Stored items:
(** A valid request for a statement item that is not stored yet. *)
Lemma post_new (user_key : option string)
    (parse_obj : result TransactionData) (td : TransactionData) (db : DB) :
  valid_post db user_key parse_obj td → ¬ already_stored db td →
  ∃ db', post user_key parse_obj db =
           (Ok {| status := 201; data := NoData |}, db') ∧
         one_new_transaction db db' td ∧
         valid_post db' user_key parse_obj td ∧ already_stored db' td.
Proof.
  intros (k & owner & -> & Hk & -> & Howner & Htok) Hnew.
  unfold post. simpl. pose proof Hk as Hk'.
  apply String.eqb_neq in Hk'. rewrite Hk'. simpl.
  unfold mbind, M_bind, lift. simpl. rewrite Howner.
  pose proof Htok as Htok'. apply String.eqb_eq in Htok'. rewrite Htok'.
  simpl. unfold already_stored, one_new_transaction, valid_post in *.
  destruct (account td) as [id card | id jar] eqn:Hacc; simpl;
    rewrite bool_decide_false by done; simpl;
    (eexists; split; [reflexivity |]);
    apply eq_None_not_Some in Hnew.
  - split; [| split].
    + simpl. split; [done |]. split; [by rewrite lookup_insert_eq |].
      split; [by intros i Hi; rewrite lookup_insert_ne |].
      split; [by apply map_size_insert_None | done].
    + exists k, owner. repeat split; try done.
      unfold MonoAccount_get_by_pk, mbind, M_bind, get_db in *. simpl in *.
      destruct (get_one _ _ db) as [[o | e] db0] eqn:Hget; simplify_eq.
      unfold get_one in *.
      destruct (filter _ (mono_accounts db)) as [| a [| b l]];
        unfold mret, M_ret, raise in *; simplify_eq; done.
    + simpl. by rewrite lookup_insert_eq.
  - split; [| split].
    + simpl. split; [done |]. split; [by rewrite lookup_insert_eq |].
      split; [by intros i Hi; rewrite lookup_insert_ne |].
      split; [by apply map_size_insert_None | done].
    + exists k, owner. repeat split; try done.
      unfold MonoAccount_get_by_pk, mbind, M_bind, get_db in *. simpl in *.
      destruct (get_one _ _ db) as [[o | e] db0] eqn:Hget; simplify_eq.
      unfold get_one in *.
      destruct (filter _ (mono_accounts db)) as [| a [| b l]];
        unfold mret, M_ret, raise in *; simplify_eq; done.
    + simpl. by rewrite lookup_insert_eq.
Qed.
End Webhook.

Example post_card_statement_twice :
  let '(r1, db1) :=
    TransactionWebhookApiView.post (Some "precreated_token")
      (Ok sample_card_post) sample_db in
  let '(r2, db2) :=
    TransactionWebhookApiView.post (Some "precreated_token")
      (Ok sample_card_post) db1 in
  r1 = Ok {| status := 201; data := NoData |} ∧
  r2 = Ok {| status := 200; data := NoData |} ∧
  db2 = db1 ∧ size (mono_transactions db1) = 1%nat.
Proof. vm_compute. repeat split; reflexivity. Qed.

Example post_wrong_structure :
  TransactionWebhookApiView.post (Some "precreated_token")
    (Raise ValidationError) sample_db =
  (Ok {| status := 422; data := ErrorData "Wrong request structure" |},
   sample_db).
Proof. reflexivity. Qed.

(** C3. For a valid request (a token, a body that parses, the token of
    the owner of the account the body names): if the statement item is
    already stored, the webhook answers 200 and the database is
    unchanged; if it is not, the webhook answers 201 and stores exactly
    one new transaction; in both cases the same request, sent again,
    is answered 200 and leaves the state that the first request left. *)
Theorem webhook_post_idempotent (user_key : option string)
    (parse_obj : result TransactionData) (td : TransactionData) (db : DB) :
  valid_post db user_key parse_obj td →
  (already_stored db td →
   TransactionWebhookApiView.post user_key parse_obj db =
     (Ok {| status := 200; data := NoData |}, db)) ∧
  (¬ already_stored db td →
   ∃ db', TransactionWebhookApiView.post user_key parse_obj db =
            (Ok {| status := 201; data := NoData |}, db') ∧
          one_new_transaction db db' td) ∧
  (∃ r1 db1,
     TransactionWebhookApiView.post user_key parse_obj db = (Ok r1, db1) ∧
     TransactionWebhookApiView.post user_key parse_obj db1 =
       (Ok {| status := 200; data := NoData |}, db1)).
Proof.
  intros Hvalid. split; [| split].
  - by apply (post_already_stored _ _ td).
  - intros Hnew.
    destruct (post_new user_key parse_obj td db Hvalid Hnew)
      as (db' & Hpost & Hone & _). by exists db'.
  - assert (Decision (already_stored db td)) as [Hst | Hnew].
    { unfold already_stored. destruct (account td); apply _. }
    + eexists _, db. split; by apply (post_already_stored _ _ td).
    + destruct (post_new user_key parse_obj td db Hvalid Hnew)
        as (db' & Hpost & _ & Hvalid' & Hst').
      eexists _, db'. split; [done |]. by apply (post_already_stored _ _ td).
Qed.

Lemma webhook_post_idempotent_witness :
  valid_post sample_db (Some "precreated_token") (Ok sample_jar_post)
    sample_jar_post ∧
  (already_stored sample_db sample_jar_post →
   TransactionWebhookApiView.post (Some "precreated_token")
     (Ok sample_jar_post) sample_db =
     (Ok {| status := 200; data := NoData |}, sample_db)) ∧
  (¬ already_stored sample_db sample_jar_post →
   ∃ db', TransactionWebhookApiView.post (Some "precreated_token")
            (Ok sample_jar_post) sample_db =
            (Ok {| status := 201; data := NoData |}, db') ∧
          one_new_transaction sample_db db' sample_jar_post) ∧
  (∃ r1 db1,
     TransactionWebhookApiView.post (Some "precreated_token")
       (Ok sample_jar_post) sample_db = (Ok r1, db1) ∧
     TransactionWebhookApiView.post (Some "precreated_token")
       (Ok sample_jar_post) db1 =
       (Ok {| status := 200; data := NoData |}, db1)).
Proof.
  assert (valid_post sample_db (Some "precreated_token") (Ok sample_jar_post)
            sample_jar_post) as Hvalid.
  { exists "precreated_token".
    exists {| acc_pk := 1; acc_user_tg_id := "precreated_user_tg_id";
              acc_mono_token := "precreated_token"; acc_active := true |}.
    repeat split; try reflexivity. discriminate. }
  split; [exact Hvalid |].
  exact (webhook_post_idempotent _ _ _ _ Hvalid).
Defined.

(** C9. A request to the webhook without a token, or with a token that
    is not the [mono_token] of the account owning the card or jar that
    the body names, is answered 403 and leaves the database as it was:
    no [MonoTransaction] and no [JarTransaction] is added, removed or
    changed. *)
Theorem webhook_post_forbidden (user_key : option string)
    (parse_obj : result TransactionData) (db : DB) :
  truthy_str user_key = false ∨ foreign_token db user_key parse_obj →
  ∃ r db',
    TransactionWebhookApiView.post user_key parse_obj db = (Ok r, db') ∧
    status r = 403 ∧
    mono_transactions db' = mono_transactions db ∧
    jar_transactions db' = jar_transactions db ∧
    db' = db.
Proof.
  intros [Hmissing | Hforeign].
  - eexists _, db. split; [by apply post_without_token | done].
  - destruct (post_foreign_token user_key parse_obj db Hforeign)
      as (r & Hpost & Hst).
    by exists r, db.
Qed.

Lemma webhook_post_forbidden_witness :
  (truthy_str (Some "some_token") = false ∨
   foreign_token sample_db (Some "some_token") (Ok sample_card_post)) ∧
  ∃ r db',
    TransactionWebhookApiView.post (Some "some_token") (Ok sample_card_post)
      sample_db = (Ok r, db') ∧
    status r = 403 ∧
    mono_transactions db' = mono_transactions sample_db ∧
    jar_transactions db' = jar_transactions sample_db ∧
    db' = sample_db.
Proof.
  assert (truthy_str (Some "some_token") = false ∨
          foreign_token sample_db (Some "some_token") (Ok sample_card_post))
    as Hreq.
  { right. exists "some_token", sample_card_post.
    exists {| acc_pk := 1; acc_user_tg_id := "precreated_user_tg_id";
              acc_mono_token := "precreated_token"; acc_active := true |}.
    repeat split; try reflexivity. discriminate. }
  split; [exact Hreq |].
  exact (webhook_post_forbidden _ _ _ Hreq).
Defined.

(** ** Access control *)

Example jars_list_with_family :
  (MonoJarViewSet.get_queryset sample_family sample_db
     (sample_request "precreated_user_tg_id" false
        (Some "precreated_user_tg_id") (Some "1"))).*1 =
  ["family_jar_id"; "pre_created_jar_id"; "pre_created_jar_id2"].
Proof. vm_compute. reflexivity. Qed.

Example jars_list_admin :
  (MonoJarViewSet.get_queryset sample_family sample_db
     (sample_request "admin_name" true None None)).*1 =
  ["family_jar_id"; "pre_created_jar_id"; "pre_created_jar_id2";
   "stranger_jar_id"].
Proof. vm_compute. reflexivity. Qed.

Example jars_list_stranger_asks_for_owner :
  MonoJarViewSet.get_queryset sample_family sample_db
    (sample_request "some_user" false
       (Some "precreated_user_tg_id,family_member_tg_id") (Some "true")) = [].
Proof. vm_compute. reflexivity. Qed.

Example split_comma_examples :
  split_comma "a,b,,c" = ["a"; "b"; ""; "c"] ∧ split_comma "" = [""] ∧
  split_comma "abc" = ["abc"] ∧ split_comma "," = [""; ""].
Proof. repeat split; reflexivity. Qed.

Section AccessControl.
Context (fam : FamilyLinks) (request : Request).
Hypothesis not_superuser : is_superuser (user request) = false.

Lemma accessible_without_users (users_param : option string)
    (with_family : bool) :
  truthy_str users_param = false →
  get_accessible_user_tg_ids fam request users_param with_family =
    Some (elements (list_to_set (get_related_tg_ids fam (user request))
                      : gset string)).
Proof.
  intros Hu. unfold get_accessible_user_tg_ids.
  by rewrite not_superuser, Hu.
Qed.

Lemma accessible_with_users (s : string) (with_family : bool) :
  s ≠ "" →
  ∃ ids,
    get_accessible_user_tg_ids fam request (Some s) with_family = Some ids ∧
    ∀ t, t ∈ ids ↔
         t ∈ requested_tg_ids fam s with_family ∧
         t ∈ get_related_tg_ids fam (user request).
Proof.
  intros Hs. unfold get_accessible_user_tg_ids. rewrite not_superuser.
  simpl. apply String.eqb_neq in Hs. rewrite Hs. simpl.
  eexists. split; [reflexivity |]. intros t.
  rewrite elem_of_elements, elem_of_intersection, elem_of_list_to_set.
  unfold requested_tg_ids, expand_or_keep.
  destruct with_family; [| by rewrite elem_of_list_to_set].
  rewrite elem_of_list_to_set.
  destruct (expand_tg_ids_with_family fam _); [done |].
  by rewrite elem_of_elements, elem_of_list_to_set.
Qed.

Lemma accessible_subset (users_param : option string) (with_family : bool) :
  ∃ ids,
    get_accessible_user_tg_ids fam request users_param with_family =
      Some ids ∧
    ∀ t, t ∈ ids → t ∈ get_related_tg_ids fam (user request).
Proof.
  destruct (truthy_str users_param) eqn:Hu.
  - destruct users_param as [s |]; [| done].
    assert (s ≠ "") as Hs.
    { intros ->. done. }
    destruct (accessible_with_users s with_family Hs) as (ids & Hids & Hmem).
    exists ids. split; [done |]. intros t Ht. by apply Hmem in Ht as [_ ?].
  - rewrite accessible_without_users by done. eexists. split; [done |].
    intros t. by rewrite elem_of_elements, elem_of_list_to_set.
Qed.

(** What the filter of the four list endpoints lets through. *)
Lemma owned_by_accessible (db : DB) (users_param : option string)
    (with_family : bool) (pk : option Z) :
  owned_by db
    (get_accessible_user_tg_ids fam request users_param with_family) pk →
  ∃ tg, owned_by_tg_id db pk tg ∧
        tg ∈ get_related_tg_ids fam (user request).
Proof.
  destruct (accessible_subset users_param with_family) as (ids & -> & Hsub).
  unfold owned_by, owned_by_tg_id.
  destruct (pk ≫= owner_tg_id db) as [tg |]; [| done].
  intros Htg. exists tg. split; [done |]. by apply Hsub.
Qed.
End AccessControl.
(** * An email journaling service: reply interpretation, account lifecycle,
      outbox delivery and prompt scheduling

    A shallow embedding of the Go packages [internal/core], [internal/email]
    and of the scheduler's daily-prompt job.

    Conventions of the model.
    - Go strings are byte strings ([string] of [ascii]).  [strings.TrimSpace],
      [strings.ToLower], [strings.EqualFold] and case-insensitive regular
      expressions are modelled by their behaviour on ASCII text; a byte above
      127 is an ordinary character that is neither a space, a digit nor a
      letter.
    - [int] and [time.Duration] are 64-bit: arithmetic on them is written in
      [Z] with the wrap-around explicit ([wrap64]).
    - An instant is a number of nanoseconds since the Unix epoch; a [DATE]
      column holds the number of whole days since the epoch.
    - The database, the mail transport, the template files and the time-zone
      database are outside the code.  They are an environment [Env] that
      fixes the outcome of every call the code makes to them. *)

From Stdlib Require Import ZArith List String Ascii Bool Lia Permutation.
Import ListNotations.
Local Open Scope string_scope.
Local Open Scope Z_scope.

(** ** Results of fallible calls *)

Inductive result (A : Type) : Type :=
| Ok (a : A)
| Err (msg : string).
Arguments Ok {A} a.
Arguments Err {A} msg.

(** ** 64-bit integers *)

Definition MaxInt64 : Z := 9223372036854775807.
Definition MinInt64 : Z := -9223372036854775808.

Definition wrap64 (z : Z) : Z := (z + 2 ^ 63) mod 2 ^ 64 - 2 ^ 63.

(** [a * b] on [int64]. *)
Definition mul64 (a b : Z) : Z := wrap64 (a * b).

(** ** The parts of package [strings] and [strconv] the code uses *)

Module GoStrings.

Definition TAB : ascii := "009"%char.
Definition LF : ascii := "010"%char.
Definition VT : ascii := "011"%char.
Definition FF : ascii := "012"%char.
Definition CR : ascii := "013"%char.
Definition SP : ascii := " "%char.

Definition ascii_in (lo hi : nat) (c : ascii) : bool :=
  (Nat.leb lo (nat_of_ascii c) && Nat.leb (nat_of_ascii c) hi)%bool.

Definition isASCII (c : ascii) : bool := ascii_in 0 127 c.
Definition isDigit (c : ascii) : bool := ascii_in 48 57 c.
Definition isUpper (c : ascii) : bool := ascii_in 65 90 c.

(** The ASCII white space of [unicode.IsSpace]. *)
Definition isSpace (c : ascii) : bool :=
  (Ascii.eqb c TAB || Ascii.eqb c LF || Ascii.eqb c VT || Ascii.eqb c FF
   || Ascii.eqb c CR || Ascii.eqb c SP)%bool.

Definition lower (c : ascii) : ascii :=
  if isUpper c then ascii_of_nat (nat_of_ascii c + 32) else c.

Fixpoint ToLower (s : string) : string :=
  match s with
  | EmptyString => EmptyString
  | String c s' => String (lower c) (ToLower s')
  end.

Definition isEmpty (s : string) : bool :=
  match s with EmptyString => true | _ => false end.

Fixpoint TrimLeft (s : string) : string :=
  match s with
  | EmptyString => EmptyString
  | String c s' => if isSpace c then TrimLeft s' else s
  end.

Fixpoint TrimRight (s : string) : string :=
  match s with
  | EmptyString => EmptyString
  | String c s' =>
      let r := TrimRight s' in
      if (isSpace c && isEmpty r)%bool then EmptyString else String c r
  end.

Definition TrimSpace (s : string) : string := TrimRight (TrimLeft s).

§ Task description
Would you set down, word for word, the lines from the opening of the entries above through the line with "db', post user_key", both included, and no others?

§ Written answer
(** A valid request for a statement item that is not stored yet. *)
Lemma post_new (user_key : option string)
    (parse_obj : result TransactionData) (td : TransactionData) (db : DB) :
  valid_post db user_key parse_obj td → ¬ already_stored db td →
  ∃ db', post user_key parse_obj db =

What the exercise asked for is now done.